Top of INPUT DATA

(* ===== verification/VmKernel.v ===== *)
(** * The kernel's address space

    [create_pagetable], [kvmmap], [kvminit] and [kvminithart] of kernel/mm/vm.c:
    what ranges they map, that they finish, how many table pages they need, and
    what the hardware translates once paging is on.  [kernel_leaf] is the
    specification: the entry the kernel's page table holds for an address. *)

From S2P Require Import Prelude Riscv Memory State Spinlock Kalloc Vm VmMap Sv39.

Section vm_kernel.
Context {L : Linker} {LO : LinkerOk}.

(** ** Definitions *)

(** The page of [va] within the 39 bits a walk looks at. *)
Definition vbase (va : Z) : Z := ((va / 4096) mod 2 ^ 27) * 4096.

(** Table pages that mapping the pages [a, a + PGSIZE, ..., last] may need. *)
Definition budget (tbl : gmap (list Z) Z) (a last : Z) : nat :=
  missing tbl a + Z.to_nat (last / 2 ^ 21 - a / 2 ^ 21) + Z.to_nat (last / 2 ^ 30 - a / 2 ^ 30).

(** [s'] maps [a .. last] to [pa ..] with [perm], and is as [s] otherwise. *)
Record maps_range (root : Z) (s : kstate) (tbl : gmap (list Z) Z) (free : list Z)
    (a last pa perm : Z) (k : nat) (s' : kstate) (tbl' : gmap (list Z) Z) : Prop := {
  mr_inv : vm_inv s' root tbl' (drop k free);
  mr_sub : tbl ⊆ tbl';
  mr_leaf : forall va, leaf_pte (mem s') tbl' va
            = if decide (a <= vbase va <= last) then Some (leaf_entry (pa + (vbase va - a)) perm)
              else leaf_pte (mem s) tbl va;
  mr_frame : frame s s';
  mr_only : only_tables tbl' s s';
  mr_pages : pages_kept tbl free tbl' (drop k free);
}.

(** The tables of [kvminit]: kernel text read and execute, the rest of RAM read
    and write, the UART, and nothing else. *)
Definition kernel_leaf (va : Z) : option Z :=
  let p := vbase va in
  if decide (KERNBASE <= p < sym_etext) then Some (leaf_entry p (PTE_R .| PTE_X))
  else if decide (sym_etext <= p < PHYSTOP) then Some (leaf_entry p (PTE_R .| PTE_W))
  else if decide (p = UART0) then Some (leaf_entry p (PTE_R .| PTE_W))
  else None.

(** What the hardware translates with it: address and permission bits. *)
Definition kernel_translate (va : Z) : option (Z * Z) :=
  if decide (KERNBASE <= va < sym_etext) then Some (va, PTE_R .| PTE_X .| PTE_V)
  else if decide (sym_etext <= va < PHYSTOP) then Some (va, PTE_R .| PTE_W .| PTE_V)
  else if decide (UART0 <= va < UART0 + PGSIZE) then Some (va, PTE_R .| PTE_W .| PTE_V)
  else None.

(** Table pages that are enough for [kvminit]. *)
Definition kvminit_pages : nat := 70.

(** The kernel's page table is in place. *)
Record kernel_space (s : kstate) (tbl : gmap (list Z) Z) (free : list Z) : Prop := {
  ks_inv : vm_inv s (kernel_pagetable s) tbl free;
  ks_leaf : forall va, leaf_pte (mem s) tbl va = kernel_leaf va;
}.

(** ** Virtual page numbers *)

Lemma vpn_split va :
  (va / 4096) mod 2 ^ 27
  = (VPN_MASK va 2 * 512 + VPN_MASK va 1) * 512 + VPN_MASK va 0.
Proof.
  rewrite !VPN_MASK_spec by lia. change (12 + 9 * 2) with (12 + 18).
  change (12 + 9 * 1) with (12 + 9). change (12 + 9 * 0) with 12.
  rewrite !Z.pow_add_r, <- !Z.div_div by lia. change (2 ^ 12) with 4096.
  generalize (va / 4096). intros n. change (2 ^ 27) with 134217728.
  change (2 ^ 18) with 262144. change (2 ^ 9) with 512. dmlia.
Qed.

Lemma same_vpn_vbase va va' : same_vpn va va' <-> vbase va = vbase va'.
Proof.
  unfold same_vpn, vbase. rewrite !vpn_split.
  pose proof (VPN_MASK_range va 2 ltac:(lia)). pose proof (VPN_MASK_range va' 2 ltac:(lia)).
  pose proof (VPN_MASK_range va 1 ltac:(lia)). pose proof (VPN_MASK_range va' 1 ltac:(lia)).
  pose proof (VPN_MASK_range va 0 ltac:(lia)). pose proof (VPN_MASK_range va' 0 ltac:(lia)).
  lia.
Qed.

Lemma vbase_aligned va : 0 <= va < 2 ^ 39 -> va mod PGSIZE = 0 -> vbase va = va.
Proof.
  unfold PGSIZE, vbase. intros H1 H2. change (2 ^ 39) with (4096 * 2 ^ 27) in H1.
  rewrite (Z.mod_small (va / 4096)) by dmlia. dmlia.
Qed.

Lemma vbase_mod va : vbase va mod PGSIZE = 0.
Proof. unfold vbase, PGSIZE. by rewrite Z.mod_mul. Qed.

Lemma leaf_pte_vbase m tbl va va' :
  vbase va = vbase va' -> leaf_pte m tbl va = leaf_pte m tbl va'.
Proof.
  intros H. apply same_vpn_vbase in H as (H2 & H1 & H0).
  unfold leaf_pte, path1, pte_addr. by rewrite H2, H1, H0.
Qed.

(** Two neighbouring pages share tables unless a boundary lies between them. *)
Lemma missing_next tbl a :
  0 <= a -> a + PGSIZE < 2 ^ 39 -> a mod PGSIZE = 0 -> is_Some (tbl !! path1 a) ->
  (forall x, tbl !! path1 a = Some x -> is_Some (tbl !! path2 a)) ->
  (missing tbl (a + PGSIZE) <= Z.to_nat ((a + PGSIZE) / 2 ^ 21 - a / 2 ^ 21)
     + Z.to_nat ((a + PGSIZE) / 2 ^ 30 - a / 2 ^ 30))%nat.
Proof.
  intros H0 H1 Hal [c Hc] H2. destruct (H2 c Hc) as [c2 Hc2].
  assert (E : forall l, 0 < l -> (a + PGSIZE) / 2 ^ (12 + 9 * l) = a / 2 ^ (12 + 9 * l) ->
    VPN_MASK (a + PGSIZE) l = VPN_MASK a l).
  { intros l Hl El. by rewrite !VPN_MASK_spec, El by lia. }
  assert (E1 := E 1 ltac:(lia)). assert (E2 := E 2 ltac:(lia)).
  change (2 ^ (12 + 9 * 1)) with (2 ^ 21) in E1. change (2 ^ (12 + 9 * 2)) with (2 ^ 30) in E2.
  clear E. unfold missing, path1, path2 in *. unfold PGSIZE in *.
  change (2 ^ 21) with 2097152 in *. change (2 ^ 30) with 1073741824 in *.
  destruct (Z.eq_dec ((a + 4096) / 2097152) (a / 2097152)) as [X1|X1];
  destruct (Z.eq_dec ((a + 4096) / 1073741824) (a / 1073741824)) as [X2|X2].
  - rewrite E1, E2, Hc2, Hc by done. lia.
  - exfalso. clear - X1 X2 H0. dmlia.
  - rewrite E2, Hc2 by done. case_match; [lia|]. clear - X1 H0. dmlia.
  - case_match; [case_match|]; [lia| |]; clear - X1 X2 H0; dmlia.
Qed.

Bottom of INPUT DATA
Top of INPUT DATA

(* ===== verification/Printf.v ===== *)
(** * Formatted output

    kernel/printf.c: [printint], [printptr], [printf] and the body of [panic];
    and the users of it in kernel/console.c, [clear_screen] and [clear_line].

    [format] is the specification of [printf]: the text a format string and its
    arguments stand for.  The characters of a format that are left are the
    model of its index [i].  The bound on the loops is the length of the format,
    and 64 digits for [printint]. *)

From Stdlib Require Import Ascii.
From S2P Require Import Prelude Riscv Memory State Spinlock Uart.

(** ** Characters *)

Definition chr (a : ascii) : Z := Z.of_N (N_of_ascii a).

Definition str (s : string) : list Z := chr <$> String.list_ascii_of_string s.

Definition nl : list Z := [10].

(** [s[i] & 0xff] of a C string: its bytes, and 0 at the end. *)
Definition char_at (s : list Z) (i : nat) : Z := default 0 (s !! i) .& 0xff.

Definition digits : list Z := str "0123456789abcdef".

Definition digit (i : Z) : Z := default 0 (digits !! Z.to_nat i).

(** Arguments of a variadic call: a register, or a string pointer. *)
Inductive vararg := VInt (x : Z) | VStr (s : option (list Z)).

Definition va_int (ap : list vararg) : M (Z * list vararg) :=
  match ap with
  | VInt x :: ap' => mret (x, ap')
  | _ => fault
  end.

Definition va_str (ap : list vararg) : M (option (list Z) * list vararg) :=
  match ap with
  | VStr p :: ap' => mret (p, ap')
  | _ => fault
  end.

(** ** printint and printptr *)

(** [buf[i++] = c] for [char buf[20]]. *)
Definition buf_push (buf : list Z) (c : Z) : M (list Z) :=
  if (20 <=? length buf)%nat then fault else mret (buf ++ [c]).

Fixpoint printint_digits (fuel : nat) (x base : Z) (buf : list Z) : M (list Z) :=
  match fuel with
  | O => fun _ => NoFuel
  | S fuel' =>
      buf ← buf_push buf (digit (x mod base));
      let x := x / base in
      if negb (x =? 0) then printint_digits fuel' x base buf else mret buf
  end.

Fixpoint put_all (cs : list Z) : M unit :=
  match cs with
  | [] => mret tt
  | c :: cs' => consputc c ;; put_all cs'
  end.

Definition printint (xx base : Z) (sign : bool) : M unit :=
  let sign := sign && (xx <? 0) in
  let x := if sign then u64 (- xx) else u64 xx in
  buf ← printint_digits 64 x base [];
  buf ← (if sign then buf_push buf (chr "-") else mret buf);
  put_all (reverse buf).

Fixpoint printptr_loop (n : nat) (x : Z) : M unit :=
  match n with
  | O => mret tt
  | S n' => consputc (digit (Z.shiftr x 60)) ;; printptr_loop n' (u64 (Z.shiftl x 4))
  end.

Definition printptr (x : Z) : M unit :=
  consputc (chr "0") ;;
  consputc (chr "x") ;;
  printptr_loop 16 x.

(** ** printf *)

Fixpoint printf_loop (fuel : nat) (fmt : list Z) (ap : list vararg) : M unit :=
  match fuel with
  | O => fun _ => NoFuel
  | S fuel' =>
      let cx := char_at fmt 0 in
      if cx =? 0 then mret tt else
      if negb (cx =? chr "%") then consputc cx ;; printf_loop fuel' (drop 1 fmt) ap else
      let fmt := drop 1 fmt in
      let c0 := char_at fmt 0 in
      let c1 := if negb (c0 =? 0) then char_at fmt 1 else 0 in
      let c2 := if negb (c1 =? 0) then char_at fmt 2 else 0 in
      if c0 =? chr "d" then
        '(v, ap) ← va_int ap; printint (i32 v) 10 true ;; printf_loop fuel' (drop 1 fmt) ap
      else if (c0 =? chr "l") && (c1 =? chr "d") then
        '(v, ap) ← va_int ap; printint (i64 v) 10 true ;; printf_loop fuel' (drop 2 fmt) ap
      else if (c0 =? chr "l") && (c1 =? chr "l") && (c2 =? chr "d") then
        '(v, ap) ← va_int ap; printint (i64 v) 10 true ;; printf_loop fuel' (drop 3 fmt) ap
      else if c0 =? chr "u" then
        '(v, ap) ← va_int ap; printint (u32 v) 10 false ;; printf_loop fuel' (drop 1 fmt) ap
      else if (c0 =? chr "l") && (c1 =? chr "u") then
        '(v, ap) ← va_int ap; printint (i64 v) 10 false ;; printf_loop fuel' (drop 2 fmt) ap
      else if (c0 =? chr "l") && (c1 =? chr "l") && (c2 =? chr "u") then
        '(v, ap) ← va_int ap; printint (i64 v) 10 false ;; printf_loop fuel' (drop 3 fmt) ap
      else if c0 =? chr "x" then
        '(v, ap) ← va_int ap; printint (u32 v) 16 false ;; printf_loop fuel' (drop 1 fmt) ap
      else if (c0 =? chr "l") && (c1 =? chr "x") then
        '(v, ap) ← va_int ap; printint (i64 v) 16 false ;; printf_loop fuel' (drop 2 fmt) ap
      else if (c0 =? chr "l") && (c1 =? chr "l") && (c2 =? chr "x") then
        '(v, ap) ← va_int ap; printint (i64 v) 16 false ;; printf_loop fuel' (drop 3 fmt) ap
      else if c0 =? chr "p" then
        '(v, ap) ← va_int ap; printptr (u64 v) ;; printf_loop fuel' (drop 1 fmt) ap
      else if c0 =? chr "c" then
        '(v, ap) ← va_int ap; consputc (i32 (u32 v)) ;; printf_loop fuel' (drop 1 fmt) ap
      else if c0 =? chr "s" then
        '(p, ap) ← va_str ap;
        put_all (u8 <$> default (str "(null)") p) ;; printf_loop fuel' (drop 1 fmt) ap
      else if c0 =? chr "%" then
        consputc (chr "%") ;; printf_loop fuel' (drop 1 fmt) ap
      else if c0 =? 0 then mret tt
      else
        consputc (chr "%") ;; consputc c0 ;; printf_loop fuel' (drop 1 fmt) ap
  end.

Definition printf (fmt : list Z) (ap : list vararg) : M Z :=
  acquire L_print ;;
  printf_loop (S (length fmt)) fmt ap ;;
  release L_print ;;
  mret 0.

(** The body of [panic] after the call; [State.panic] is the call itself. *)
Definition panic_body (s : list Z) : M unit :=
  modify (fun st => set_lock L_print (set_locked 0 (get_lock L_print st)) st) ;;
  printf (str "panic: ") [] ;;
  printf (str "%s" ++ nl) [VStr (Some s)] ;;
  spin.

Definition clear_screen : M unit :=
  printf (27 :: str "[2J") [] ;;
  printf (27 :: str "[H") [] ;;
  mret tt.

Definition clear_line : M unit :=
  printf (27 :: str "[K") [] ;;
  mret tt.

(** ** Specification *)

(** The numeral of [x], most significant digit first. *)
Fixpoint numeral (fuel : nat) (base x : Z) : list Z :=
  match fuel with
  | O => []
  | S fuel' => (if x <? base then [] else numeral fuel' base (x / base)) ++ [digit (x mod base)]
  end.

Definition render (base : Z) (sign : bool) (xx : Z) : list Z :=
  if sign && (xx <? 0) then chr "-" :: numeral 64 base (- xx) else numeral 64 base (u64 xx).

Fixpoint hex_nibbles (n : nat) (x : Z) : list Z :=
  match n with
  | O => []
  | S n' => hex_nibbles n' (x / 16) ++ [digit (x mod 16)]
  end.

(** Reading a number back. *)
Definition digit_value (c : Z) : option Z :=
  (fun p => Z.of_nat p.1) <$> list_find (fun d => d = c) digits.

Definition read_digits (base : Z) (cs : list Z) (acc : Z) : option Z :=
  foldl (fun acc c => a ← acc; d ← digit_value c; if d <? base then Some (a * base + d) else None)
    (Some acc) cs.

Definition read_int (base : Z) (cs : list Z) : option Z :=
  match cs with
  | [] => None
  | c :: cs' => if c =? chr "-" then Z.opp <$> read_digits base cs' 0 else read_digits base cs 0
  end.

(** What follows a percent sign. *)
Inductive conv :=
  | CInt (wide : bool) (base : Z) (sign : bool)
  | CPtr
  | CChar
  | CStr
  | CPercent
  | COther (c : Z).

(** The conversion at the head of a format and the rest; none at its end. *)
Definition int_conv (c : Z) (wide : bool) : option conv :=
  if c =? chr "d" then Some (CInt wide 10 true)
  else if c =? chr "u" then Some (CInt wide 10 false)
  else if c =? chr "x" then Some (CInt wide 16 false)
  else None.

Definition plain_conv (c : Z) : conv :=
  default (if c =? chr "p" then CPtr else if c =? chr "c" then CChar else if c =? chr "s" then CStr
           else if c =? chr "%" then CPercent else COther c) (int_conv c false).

Bottom of INPUT DATA
Top of INPUT DATA

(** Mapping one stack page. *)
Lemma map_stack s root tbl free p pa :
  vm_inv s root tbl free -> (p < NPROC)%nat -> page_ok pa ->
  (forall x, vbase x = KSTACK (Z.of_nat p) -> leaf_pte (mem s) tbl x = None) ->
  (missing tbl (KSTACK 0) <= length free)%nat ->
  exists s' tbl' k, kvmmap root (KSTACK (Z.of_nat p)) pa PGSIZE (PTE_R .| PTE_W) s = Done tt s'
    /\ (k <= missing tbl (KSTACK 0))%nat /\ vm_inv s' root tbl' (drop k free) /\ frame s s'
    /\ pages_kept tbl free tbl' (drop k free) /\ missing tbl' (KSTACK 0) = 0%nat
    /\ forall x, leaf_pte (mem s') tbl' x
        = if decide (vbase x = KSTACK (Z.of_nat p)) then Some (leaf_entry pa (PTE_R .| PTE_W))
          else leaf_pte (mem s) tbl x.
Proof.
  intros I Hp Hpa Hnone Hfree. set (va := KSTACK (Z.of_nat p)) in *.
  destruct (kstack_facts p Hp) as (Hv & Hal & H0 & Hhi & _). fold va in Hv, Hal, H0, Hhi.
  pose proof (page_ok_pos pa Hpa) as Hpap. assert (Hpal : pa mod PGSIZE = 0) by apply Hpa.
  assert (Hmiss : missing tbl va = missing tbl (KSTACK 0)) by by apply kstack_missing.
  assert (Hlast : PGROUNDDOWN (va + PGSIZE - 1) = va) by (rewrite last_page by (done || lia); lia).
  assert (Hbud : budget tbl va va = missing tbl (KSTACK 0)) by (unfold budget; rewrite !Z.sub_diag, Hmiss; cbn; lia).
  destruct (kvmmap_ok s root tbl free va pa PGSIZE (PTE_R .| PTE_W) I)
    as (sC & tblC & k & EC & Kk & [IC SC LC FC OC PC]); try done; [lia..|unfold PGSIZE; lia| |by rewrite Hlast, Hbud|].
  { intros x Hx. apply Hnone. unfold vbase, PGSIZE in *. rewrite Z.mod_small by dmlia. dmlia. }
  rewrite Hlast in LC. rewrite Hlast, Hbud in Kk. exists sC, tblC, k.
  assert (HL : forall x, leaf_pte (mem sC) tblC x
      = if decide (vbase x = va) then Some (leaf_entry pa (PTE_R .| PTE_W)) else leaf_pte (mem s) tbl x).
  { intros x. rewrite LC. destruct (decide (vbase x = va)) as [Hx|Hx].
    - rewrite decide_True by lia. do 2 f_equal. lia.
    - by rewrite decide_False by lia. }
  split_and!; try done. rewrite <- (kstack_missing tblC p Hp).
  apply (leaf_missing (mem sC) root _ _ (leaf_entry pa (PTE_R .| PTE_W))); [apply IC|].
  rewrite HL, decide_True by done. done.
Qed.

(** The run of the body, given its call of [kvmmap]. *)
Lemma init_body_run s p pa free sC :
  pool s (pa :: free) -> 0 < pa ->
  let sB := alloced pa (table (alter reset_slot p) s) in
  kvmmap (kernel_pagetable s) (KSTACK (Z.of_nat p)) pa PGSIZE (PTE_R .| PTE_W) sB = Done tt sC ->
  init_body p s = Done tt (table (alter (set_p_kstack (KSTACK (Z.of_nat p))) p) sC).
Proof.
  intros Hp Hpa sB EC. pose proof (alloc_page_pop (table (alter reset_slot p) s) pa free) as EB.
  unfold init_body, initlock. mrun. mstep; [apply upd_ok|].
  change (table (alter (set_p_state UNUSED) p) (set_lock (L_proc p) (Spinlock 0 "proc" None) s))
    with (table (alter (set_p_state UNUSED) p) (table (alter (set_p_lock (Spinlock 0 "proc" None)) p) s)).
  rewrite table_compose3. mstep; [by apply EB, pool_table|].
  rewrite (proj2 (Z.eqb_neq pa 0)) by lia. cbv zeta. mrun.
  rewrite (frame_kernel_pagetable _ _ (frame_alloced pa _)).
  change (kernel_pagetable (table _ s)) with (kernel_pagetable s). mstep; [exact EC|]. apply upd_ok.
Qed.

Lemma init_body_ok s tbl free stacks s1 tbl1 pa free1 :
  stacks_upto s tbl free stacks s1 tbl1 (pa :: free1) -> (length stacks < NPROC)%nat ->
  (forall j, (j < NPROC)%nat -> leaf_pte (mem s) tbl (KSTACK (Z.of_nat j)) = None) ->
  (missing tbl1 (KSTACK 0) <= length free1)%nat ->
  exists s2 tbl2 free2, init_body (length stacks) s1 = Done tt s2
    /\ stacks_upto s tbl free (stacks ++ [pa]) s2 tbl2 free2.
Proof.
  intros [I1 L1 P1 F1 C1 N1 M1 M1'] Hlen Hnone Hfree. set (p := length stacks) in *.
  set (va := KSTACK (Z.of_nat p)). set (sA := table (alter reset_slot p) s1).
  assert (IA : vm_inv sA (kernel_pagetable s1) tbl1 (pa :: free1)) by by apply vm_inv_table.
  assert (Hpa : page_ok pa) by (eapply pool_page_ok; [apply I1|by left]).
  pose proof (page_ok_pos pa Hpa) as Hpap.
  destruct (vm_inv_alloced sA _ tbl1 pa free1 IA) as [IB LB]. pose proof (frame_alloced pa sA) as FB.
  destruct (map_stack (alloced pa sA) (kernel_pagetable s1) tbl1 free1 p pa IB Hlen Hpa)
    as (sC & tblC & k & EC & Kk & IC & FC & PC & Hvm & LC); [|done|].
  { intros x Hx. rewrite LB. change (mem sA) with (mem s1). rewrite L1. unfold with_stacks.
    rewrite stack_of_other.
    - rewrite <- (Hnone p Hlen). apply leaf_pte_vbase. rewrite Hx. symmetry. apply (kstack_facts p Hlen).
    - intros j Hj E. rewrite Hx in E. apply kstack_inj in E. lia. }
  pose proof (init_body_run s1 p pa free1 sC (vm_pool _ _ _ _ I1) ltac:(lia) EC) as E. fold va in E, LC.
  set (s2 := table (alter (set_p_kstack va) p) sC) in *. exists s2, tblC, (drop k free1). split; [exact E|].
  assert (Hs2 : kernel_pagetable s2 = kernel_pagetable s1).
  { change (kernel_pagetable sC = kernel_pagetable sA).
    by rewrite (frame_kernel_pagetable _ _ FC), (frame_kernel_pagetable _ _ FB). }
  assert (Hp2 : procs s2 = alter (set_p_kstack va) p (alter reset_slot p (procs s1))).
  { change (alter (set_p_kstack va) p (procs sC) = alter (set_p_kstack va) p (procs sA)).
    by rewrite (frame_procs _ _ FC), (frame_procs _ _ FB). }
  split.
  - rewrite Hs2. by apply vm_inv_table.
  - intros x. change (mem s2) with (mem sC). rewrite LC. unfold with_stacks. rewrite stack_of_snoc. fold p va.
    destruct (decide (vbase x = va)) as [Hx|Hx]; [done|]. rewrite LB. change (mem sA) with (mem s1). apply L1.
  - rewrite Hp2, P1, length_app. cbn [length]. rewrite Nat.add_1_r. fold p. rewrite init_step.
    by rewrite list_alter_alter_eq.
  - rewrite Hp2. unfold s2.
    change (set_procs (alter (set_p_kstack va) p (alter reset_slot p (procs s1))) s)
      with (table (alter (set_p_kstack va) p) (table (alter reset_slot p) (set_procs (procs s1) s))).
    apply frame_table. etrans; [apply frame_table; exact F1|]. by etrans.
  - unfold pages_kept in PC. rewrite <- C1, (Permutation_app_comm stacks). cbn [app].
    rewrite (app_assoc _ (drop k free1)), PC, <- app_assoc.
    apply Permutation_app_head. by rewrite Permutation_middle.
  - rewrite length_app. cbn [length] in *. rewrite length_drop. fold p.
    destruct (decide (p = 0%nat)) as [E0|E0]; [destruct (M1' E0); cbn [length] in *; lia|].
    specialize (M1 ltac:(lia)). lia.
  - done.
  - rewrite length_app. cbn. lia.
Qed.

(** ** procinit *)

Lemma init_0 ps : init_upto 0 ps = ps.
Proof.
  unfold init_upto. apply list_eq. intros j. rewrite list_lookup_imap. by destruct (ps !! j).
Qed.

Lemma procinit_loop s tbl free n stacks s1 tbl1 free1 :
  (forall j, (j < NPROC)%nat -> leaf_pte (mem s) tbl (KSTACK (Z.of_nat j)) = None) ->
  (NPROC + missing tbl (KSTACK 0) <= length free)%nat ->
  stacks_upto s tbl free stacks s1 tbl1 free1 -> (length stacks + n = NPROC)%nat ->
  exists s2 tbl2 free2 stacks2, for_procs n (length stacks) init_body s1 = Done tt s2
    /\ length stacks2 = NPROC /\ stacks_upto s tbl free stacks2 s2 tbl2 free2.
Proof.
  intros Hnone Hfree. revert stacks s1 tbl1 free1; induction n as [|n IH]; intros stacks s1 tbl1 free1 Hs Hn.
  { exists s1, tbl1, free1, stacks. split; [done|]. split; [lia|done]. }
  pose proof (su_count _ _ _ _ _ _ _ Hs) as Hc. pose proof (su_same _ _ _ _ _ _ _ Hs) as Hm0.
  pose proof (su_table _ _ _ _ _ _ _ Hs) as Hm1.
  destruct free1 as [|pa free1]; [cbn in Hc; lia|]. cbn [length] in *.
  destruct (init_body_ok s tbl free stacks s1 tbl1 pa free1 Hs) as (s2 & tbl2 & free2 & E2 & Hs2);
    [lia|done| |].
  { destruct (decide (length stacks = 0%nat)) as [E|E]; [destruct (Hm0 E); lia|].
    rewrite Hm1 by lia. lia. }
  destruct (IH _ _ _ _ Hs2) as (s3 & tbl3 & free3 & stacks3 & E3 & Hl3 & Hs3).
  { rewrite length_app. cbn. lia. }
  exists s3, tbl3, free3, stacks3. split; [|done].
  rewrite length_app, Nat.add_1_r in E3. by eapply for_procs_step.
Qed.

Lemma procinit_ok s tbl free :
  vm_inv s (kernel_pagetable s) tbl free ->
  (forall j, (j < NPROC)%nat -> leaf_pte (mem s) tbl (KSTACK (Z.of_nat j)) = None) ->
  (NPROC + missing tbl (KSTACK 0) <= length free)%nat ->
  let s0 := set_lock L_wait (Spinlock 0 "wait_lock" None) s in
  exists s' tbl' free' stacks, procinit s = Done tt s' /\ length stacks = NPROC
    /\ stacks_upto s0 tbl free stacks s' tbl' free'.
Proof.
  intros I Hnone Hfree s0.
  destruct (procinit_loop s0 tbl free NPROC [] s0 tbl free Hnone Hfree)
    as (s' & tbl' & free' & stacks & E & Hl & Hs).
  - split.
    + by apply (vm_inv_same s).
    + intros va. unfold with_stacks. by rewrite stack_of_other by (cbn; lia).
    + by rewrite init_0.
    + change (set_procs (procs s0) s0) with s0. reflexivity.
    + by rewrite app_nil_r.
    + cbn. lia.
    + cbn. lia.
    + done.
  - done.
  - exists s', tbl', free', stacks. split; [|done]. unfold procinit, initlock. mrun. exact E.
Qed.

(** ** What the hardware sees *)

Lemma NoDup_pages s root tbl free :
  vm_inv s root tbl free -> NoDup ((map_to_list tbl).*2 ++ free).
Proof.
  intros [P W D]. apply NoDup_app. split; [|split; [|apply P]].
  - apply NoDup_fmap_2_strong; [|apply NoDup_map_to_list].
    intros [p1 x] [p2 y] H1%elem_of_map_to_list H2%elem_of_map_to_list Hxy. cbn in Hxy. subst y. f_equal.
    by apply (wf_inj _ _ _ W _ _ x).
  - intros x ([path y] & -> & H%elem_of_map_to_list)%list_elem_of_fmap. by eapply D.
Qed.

Bottom of INPUT DATA

WORK TASK => Among the lines of the listing above, which ones hold "Record"? Copy them.

RESPONSE TO THE EXERCISE =>
Record maps_range (root : Z) (s : kstate) (tbl : gmap (list Z) Z) (free : list Z)
Record kernel_space (s : kstate) (tbl : gmap (list Z) Z) (free : list Z) : Prop := {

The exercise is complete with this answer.